*GIVEN RECORDS:*
(* ===== verification/HijackExamples.v ===== *)
(** * Concrete requests to the hijack handlers

    Instances of the interfaces (codecs that print what they encode), and
    the theorems of HijackSpec applied to requests.  The parser is the one
    of [PromParser]. *)
From S2P Require Import Prelude GoStrings GoFloat Regexp DataSet Matchers Prom Restriction.
From S2P Require Import Promql Rewriting Errors GoTime Url Http Json ApiContext Hijack.
From S2P Require Import PromParser PrintedLaws HijackSpec.
From stdpp Require Import gmap.
From stdpp Require Import options.
Import Re2 RestrictionExamples RewritingExamples.

(** ** Instances *)
#[export] Instance machine : Machine := λ _, int64_min.
#[export] Instance no_multipart : MultipartReader := λ _, None.
#[export] Instance no_multipart_laws : MultipartLaws.
Proof. by intros r v. Qed.

#[export] Instance messages : PromMessages :=
  {| ReadHints := unit; TimeSeries := unit; MetricFamily := unit |}.

Definition read1 : ReadRequest := MkReadRequest
  [MkQuery 0 60000 [Prompb.MkLabelMatcher Prompb.LabelMatcher_EQ "prometheus" "main";
                    Prompb.MkLabelMatcher Prompb.LabelMatcher_RE "namespace" "n.*"] None] [].

(** What the codecs print of a matcher. *)
Definition print_matcher (m : Prompb.LabelMatcher) : string :=
  Prompb.Name m +:+ "~" +:+ Prompb.Value m.
Definition print_query (q : Query) : string := GoStrings.Join (print_matcher <$> Q_Matchers q) ",".

#[export] Instance codecs : Codecs := {|
  DecodeReadRequest r := match Body r with
                         | Some "read1" => Ok read1
                         | _ => Error (Foreign "snappy: corrupt input")
                         end;
  MarshalReadRequest pb := Ok (GoStrings.Join (print_query <$> Queries pb) ";");
  MarshalReadResponse pb := Ok (format_Z (Z.of_nat (length (Results pb))));
  snappy_Encode s := "snappy(" +:+ s +:+ ")";
  Negotiate _ := "text/plain; version=0.0.4";
  EncodeMetrics _ _ w := (w, ErrNil);
|}.

(** The tree of [scalar_text], and the texts of the queries below. *)
Definition scalar_x : Expr :=
  Call (MkFunction "scalar" [ValueTypeVector] 0 ValueTypeScalar)
    [metric "x" (matcher Labels.MatchEqual "namespace" "kube-system")].
Definition scalar_text : string := "scalar(x{namespace=" +:+ q "kube-system" +:+ "})".
Definition ratio_text : string :=
  "sum by (pod) (rate(a{namespace=~" +:+ q "n.*" +:+ "}[5m])) / b".

(** ** Requests *)
Definition get_request_of (path query : string) : Request :=
  MkRequest "GET" (MkURL path EmptyString false query) ∅ None None None.
Definition state_of (r : Request) : state := MkState false new_writer r.

(** A proxy that writes what it was asked. *)
Definition echo : Handler := λ r w,
  ((Write w (Method r +:+ " " +:+ URL_String (Req_URL r) +:+
             match Body r with Some b => " " +:+ b | None => EmptyString end)).1, Done ()).

Definition context_of (S : DataSet.Set_) : apiContext :=
  MkApiContext "tag" echo (DataSet.NewSet ["prometheus"]) S (λ _, (OtherValue, ErrNil)).

Lemma S0_len : DataSet.len S0 ≠ 0.
Proof. vm_compute. discriminate. Qed.

Lemma fresh_get path query :
  path ≠ "*" → fresh_state (state_of (get_request_of path query)).
Proof. intros Hp. split_and!; try done. by split; [|left]. Qed.

(** The handler answered: it did not refuse. *)
Lemma not_refused s s' res : once s = false → once s' = true → ¬ refused s s' res.
Proof. intros H1 H2 (err & _ & _ & Ho). congruence. Qed.

Definition ratio_query : string :=
  "query=sum+by+(pod)+(rate(a%7Bnamespace%3D~%22n.*%22%7D%5B5m%5D))+%2F+b&time=5".
Definition query1 : state := state_of (get_request_of "/api/v1/query" ratio_query).
Definition range1 : state :=
  state_of (get_request_of "/api/v1/query_range" "query=up&start=0&end=600&step=15s").
Definition series1 : state :=
  state_of (get_request_of "/api/v1/series" "match[]=up&match%5B%5D=up&start=1").
Definition read_state : state :=
  state_of (MkRequest "POST" (MkURL "/api/v1/read" EmptyString false EmptyString) ∅
    (Some "read1") None None).

(** What the client sees of the proxied requests. *)
Definition answered (f : apiContextHandler) (S : DataSet.Set_) (s : state) : string :=
  w_body (response (f (context_of S) s).1).

Example query1_upstream :
  answered hijackQuery S0 query1 =
  "GET /api/v1/query?query=sum+by%28pod%29+%28rate%28a%7Bnamespace%3D~%22ns-a%7Cns-b%22%7D%5B5m%5D%29%29+%2F+b%7Bnamespace%3D~%22ns-a%7Cns-b%7Crx-c%22%7D&time=5".
Proof. vm_compute. reflexivity. Qed.

Lemma hijackQuery_confines_witness :
  ∃ text r', confined_text S0 ratio_text text ∧
    same_resource (request query1) r' (<["query" := [text]]> (request_form (request query1))) ∧
    w_body (response (hijackQuery (context_of S0) query1).1) =
      w_body ((echo r' (response (json_state query1))).1).
Proof.
  pose proof (hijackQuery_confines (context_of S0) query1 S0_names S0_len
    (fresh_get "/api/v1/query" ratio_query ltac:(discriminate))) as Hc.
  cbv zeta in Hc. assert (once (hijackQuery (context_of S0) query1).1 = true) as Ho
    by (vm_compute; reflexivity).
  destruct (hijackQuery (context_of S0) query1) as [s' res].
  destruct Hc as [Hr|(text & r' & Ht & Hsame & Hf)]; [by apply not_refused in Hr|].
  exists text, r'. split; [exact Ht|]. split; [exact Hsame|].
  destruct Hf as (_ & Hresp & _). exact (f_equal w_body Hresp).
Defined.

Lemma hijackQueryRange_confines_witness :
  range_ok (request_form (request range1)) ∧
  answered hijackQueryRange S0 range1 =
    "GET /api/v1/query_range?end=600&query=up%7Bnamespace%3D~%22ns-a%7Cns-b%7Crx-c%22%7D&start=0&step=15s".
Proof.
  split; [|vm_compute; reflexivity].
  pose proof (hijackQueryRange_confines (context_of S0) range1 S0_names S0_len
    (fresh_get "/api/v1/query_range" "query=up&start=0&end=600&step=15s" ltac:(discriminate))) as Hc.
  cbv zeta in Hc. assert (once (hijackQueryRange (context_of S0) range1).1 = true) as Ho
    by (vm_compute; reflexivity).
  destruct (hijackQueryRange (context_of S0) range1) as [s' res].
  destruct Hc as [Hr|[Hok _]]; [by apply not_refused in Hr|exact Hok].
Defined.

(** The refusal speaks of 11,000 points: 11001 pass, and over the years 1 to
    9999, of which 292 years count, even 315538 do. *)
Definition range_query (start end_ step : string) : state :=
  state_of (get_request_of "/api/v1/query_range"
    ("query=up&start=" +:+ start +:+ "&end=" +:+ end_ +:+ "&step=" +:+ step)).
Definition range_points (start end_ step : string) : option Z :=
  match parseTime start, parseTime end_, parseDuration step with
  | Ok start, Ok end_, Ok step => Some (points start end_ step)
  | _, _, _ => None
  end.
Example one_more_point :
  range_points "0" "11000" "1" = Some 11001%Z ∧
  once (hijackQueryRange (context_of S0) (range_query "0" "11000" "1")).1 = true ∧
  once (hijackQueryRange (context_of S0) (range_query "0" "11001" "1")).1 = false.
Proof. split_and!; vm_compute; reflexivity. Qed.
Example span_saturates :
  range_points "0001-01-01T00:00:00Z" "9999-12-31T23:59:59Z" "1000000" = Some 315538%Z ∧
  once (hijackQueryRange (context_of S0)
    (range_query "0001-01-01T00:00:00Z" "9999-12-31T23:59:59Z" "1000000")).1 = true.
Proof. split; vm_compute; reflexivity. Qed.

Lemma hijack_selectors_confine_witness :
  (∃ texts, Forall2 (confined_text S0) ["up"; "up"] texts) ∧
  answered hijackSeries S0 series1 =
    "GET /api/v1/series?match%5B%5D=up%7Bnamespace%3D~%22ns-a%7Cns-b%7Crx-c%22%7D&match%5B%5D=up%7Bnamespace%3D~%22ns-a%7Cns-b%7Crx-c%22%7D&start=1".
Proof.
  split; [|vm_compute; reflexivity].
  pose proof (hijack_selectors_confine (context_of S0) series1 false S0_names S0_len
    (fresh_get "/api/v1/series" "match[]=up&match%5B%5D=up&start=1" ltac:(discriminate))) as Hc.
  cbv beta iota zeta in Hc. assert (once (hijackSeries (context_of S0) series1).1 = true) as Ho
    by (vm_compute; reflexivity).
  destruct (hijackSeries (context_of S0) series1) as [s' res].
  destruct Hc as [Hr|[(Hfed & _)|(texts & r' & Ht & _)]];
    [by apply not_refused in Hr|discriminate|exists texts; exact Ht].
Defined.

Lemma hijackRead_confines_witness :
  (∃ queries, Forall2 (query_confined S0 (DataSet.NewSet ["prometheus"])) (Queries read1) queries) ∧
  answered hijackRead S0 read_state = "POST /api/v1/read snappy(namespace~ns-a|ns-b)".
Proof.
  split; [|vm_compute; reflexivity].
  pose proof (hijackRead_confines (context_of S0) read_state S0_names S0_len) as Hc.
  assert (once (hijackRead (context_of S0) read_state).1 = true) as Ho by (vm_compute; reflexivity).
  destruct (hijackRead (context_of S0) read_state) as [s' res].
  destruct Hc as [Hr|(pbreq & queries & body & r' & Hdec & Hall & _)].
  - split_and!; try done. by split; [|left].
  - reflexivity.
  - by apply not_refused in Hr.
  - injection Hdec as <-. exists queries. exact Hall.
Defined.

Lemma no_namespaces_local_witness :
  hijackSeries (context_of (Some ∅)) series1 =
  hijackSeries (MkApiContext "tag" NotFound (DataSet.NewSet ["prometheus"]) (Some ∅)
    (λ _, (NilValue, Foreign "down"))) series1.
Proof.
  pose proof (no_namespaces_local (context_of (Some ∅))
    (MkApiContext "tag" NotFound (DataSet.NewSet ["prometheus"]) (Some ∅)
       (λ _, (NilValue, Foreign "down"))) series1 Rseries) as Hlocal.
  cbn [handler_of] in Hlocal. apply Hlocal.
  - split; reflexivity.
  - reflexivity.
  - exact (fresh_get "/api/v1/series" "match[]=up&match%5B%5D=up&start=1" ltac:(discriminate)).
  - intros [Hr|Hr]; discriminate Hr.
Defined.

(** The scalar query of a user whose namespaces could not be listed. *)
Definition scalar_query : string := "query=scalar(x%7Bnamespace%3D%22kube-system%22%7D)".
Definition scalar_state : state := state_of (get_request_of "/api/v1/query" scalar_query).

Lemma hijackQuery_nil_unfiltered_witness :
  (∃ r' s' res, forwarded (context_of None) r' (json_state scalar_state) s' res) ∧
  answered hijackQuery None scalar_state =
    "GET /api/v1/query?query=scalar%28x%7Bnamespace%3D%22kube-system%22%7D%29".
Proof.
  split; [|vm_compute; reflexivity].
  pose proof (hijackQuery_nil_unfiltered (context_of None) scalar_state scalar_x
    scalar_text eq_refl
    (fresh_get "/api/v1/query" scalar_query ltac:(discriminate))) as Hc.
  destruct (hijackQuery (context_of None) scalar_state) as [s' res].
  destruct Hc as (r' & _ & Hf); [vm_compute; reflexivity|vm_compute; discriminate| | | |vm_compute; reflexivity|].
  - reflexivity.
  - reflexivity.
  - repeat constructor.
  - by exists r', s', res.
Defined.

Definition names1 : Request := get_request_of "/api/v1/label/__name__/values" EmptyString.

Lemma hijackLabelName_outcomes_witness :
  status (ServeHTTP hijackLabelName (Some (context_of S0)) names1 new_writer).1 =
    StatusInternalServerError.
Proof.
  destruct (hijackLabelName_outcomes (context_of S0) names1 new_writer S0_names S0_len
    eq_refl eq_refl) as (expr & _ & Hout). exact Hout.
Defined.

Definition message : string := "1:8: parse error: unexpected right bracket ']'".
Lemma ServeHTTP_response_witness :
  let r := get_request_of "/api/v1/query" "query=invalid%5D%5Bquery" in
  let w' := (ServeHTTP hijackQuery (Some (context_of S0)) r new_writer).1 in
  status w' = StatusBadRequest ∧
  w_body w' = "{" +:+ q "status" +:+ ":" +:+ q "error" +:+ "," +:+ q "errorType" +:+ ":" +:+
    q "bad_data" +:+ "," +:+ q "error" +:+ ":" +:+ q message +:+ "}".
Proof.
  cbv zeta. set (r := get_request_of "/api/v1/query" "query=invalid%5D%5Bquery").
  set (s := parsed_state (json_state (state_of r))).
  pose proof (ServeHTTP_response hijackQuery (context_of S0) r new_writer s
    (Done (Wrap (Foreign message) badRequestErr))) as Hresp.
  cbv zeta in Hresp.
  destruct Hresp as [Hst Hbody].
  - reflexivity.
  - reflexivity.
  - split; [exact Hst|]. rewrite Hbody by reflexivity. vm_compute. reflexivity.
Defined.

*EXERCISE DIRECTIONS:*
Write out, from the lines above, only those from the line with "pose proof (no_namespaces_local" to the line with "let r := get_request_of", exactly as given, including the first and the last.

*TASK OUTPUT:*
  pose proof (no_namespaces_local (context_of (Some ∅))
    (MkApiContext "tag" NotFound (DataSet.NewSet ["prometheus"]) (Some ∅)
       (λ _, (NilValue, Foreign "down"))) series1 Rseries) as Hlocal.
  cbn [handler_of] in Hlocal. apply Hlocal.
  - split; reflexivity.
  - reflexivity.
  - exact (fresh_get "/api/v1/series" "match[]=up&match%5B%5D=up&start=1" ltac:(discriminate)).
  - intros [Hr|Hr]; discriminate Hr.
Defined.

(** The scalar query of a user whose namespaces could not be listed. *)
Definition scalar_query : string := "query=scalar(x%7Bnamespace%3D%22kube-system%22%7D)".
Definition scalar_state : state := state_of (get_request_of "/api/v1/query" scalar_query).

Lemma hijackQuery_nil_unfiltered_witness :
  (∃ r' s' res, forwarded (context_of None) r' (json_state scalar_state) s' res) ∧
  answered hijackQuery None scalar_state =
    "GET /api/v1/query?query=scalar%28x%7Bnamespace%3D%22kube-system%22%7D%29".
Proof.
  split; [|vm_compute; reflexivity].
  pose proof (hijackQuery_nil_unfiltered (context_of None) scalar_state scalar_x
    scalar_text eq_refl
    (fresh_get "/api/v1/query" scalar_query ltac:(discriminate))) as Hc.
  destruct (hijackQuery (context_of None) scalar_state) as [s' res].
  destruct Hc as (r' & _ & Hf); [vm_compute; reflexivity|vm_compute; discriminate| | | |vm_compute; reflexivity|].
  - reflexivity.
  - reflexivity.
  - repeat constructor.
  - by exists r', s', res.
Defined.

Definition names1 : Request := get_request_of "/api/v1/label/__name__/values" EmptyString.

Lemma hijackLabelName_outcomes_witness :
  status (ServeHTTP hijackLabelName (Some (context_of S0)) names1 new_writer).1 =
    StatusInternalServerError.
Proof.
  destruct (hijackLabelName_outcomes (context_of S0) names1 new_writer S0_names S0_len
    eq_refl eq_refl) as (expr & _ & Hout). exact Hout.
Defined.

Definition message : string := "1:8: parse error: unexpected right bracket ']'".
Lemma ServeHTTP_response_witness :
  let r := get_request_of "/api/v1/query" "query=invalid%5D%5Bquery" in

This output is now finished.